=== Task to complete ===
Word for word, reproduce all of the entries shown below.
**** Exercise data ****
(** ** Partial evaluation: a concrete result costs no constraint *)

Lemma mapM_concrete_silent {A} (f : A -> M SMTVar) (l : list A) :
  (forall x s y s', f x s = OK (y, s') -> is_concrete y = true ->
                    constraints (ctx s') = constraints (ctx s)) ->
  forall s ys s', mapM f l s = OK (ys, s') ->
    forallb is_concrete ys = true ->
    constraints (ctx s') = constraints (ctx s).
Proof.
  intros Hf. induction l as [|x l IH]; simpl; intros s ys s' H Hc.
  - run_inv H. reflexivity.
  - run_inv H. simpl in Hc. apply andb_prop in Hc as [Hc1 Hc2].
    erewrite IH by eauto. eapply Hf; eauto.
Qed.

(** The value that [cache_get] reads right after [cache_set] wrote it,
    possibly with steps in between that keep the store. *)
Lemma cache_set_then_get m a x s u s1 s2 v s3 :
  cache_set m a x s = OK (u, s1) ->
  store_le s1 s2 ->
  cache_get m a s2 = OK (v, s3) ->
  v = x /\ s3 = s2.
Proof.
  intros Hset [_ Hle] Hget.
  apply cache_set_get in Hset as (nd1 & Hnd1 & Hv1).
  destruct (Hle m nd1 Hnd1) as (nd2 & Hnd2 & _ & _ & Hc).
  apply cache_get_OK in Hget as (-> & nd & Hnd & Hv).
  assert (nd = nd2) by congruence. subst nd.
  rewrite (Hc a x Hv1) in Hv. split; congruence.
Qed.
****
=== Result for this task ===
(** ** Partial evaluation: a concrete result costs no constraint *)

Lemma mapM_concrete_silent {A} (f : A -> M SMTVar) (l : list A) :
  (forall x s y s', f x s = OK (y, s') -> is_concrete y = true ->
                    constraints (ctx s') = constraints (ctx s)) ->
  forall s ys s', mapM f l s = OK (ys, s') ->
    forallb is_concrete ys = true ->
    constraints (ctx s') = constraints (ctx s).
Proof.
  intros Hf. induction l as [|x l IH]; simpl; intros s ys s' H Hc.
  - run_inv H. reflexivity.
  - run_inv H. simpl in Hc. apply andb_prop in Hc as [Hc1 Hc2].
    erewrite IH by eauto. eapply Hf; eauto.
Qed.

(** The value that [cache_get] reads right after [cache_set] wrote it,
    possibly with steps in between that keep the store. *)
Lemma cache_set_then_get m a x s u s1 s2 v s3 :
  cache_set m a x s = OK (u, s1) ->
  store_le s1 s2 ->
  cache_get m a s2 = OK (v, s3) ->
  v = x /\ s3 = s2.
Proof.
  intros Hset [_ Hle] Hget.
  apply cache_set_get in Hset as (nd1 & Hnd1 & Hv1).
  destruct (Hle m nd1 Hnd1) as (nd2 & Hnd2 & _ & _ & Hc).
  apply cache_get_OK in Hget as (-> & nd & Hnd & Hv).
  assert (nd = nd2) by congruence. subst nd.
  rewrite (Hc a x Hv1) in Hv. split; congruence.
Qed.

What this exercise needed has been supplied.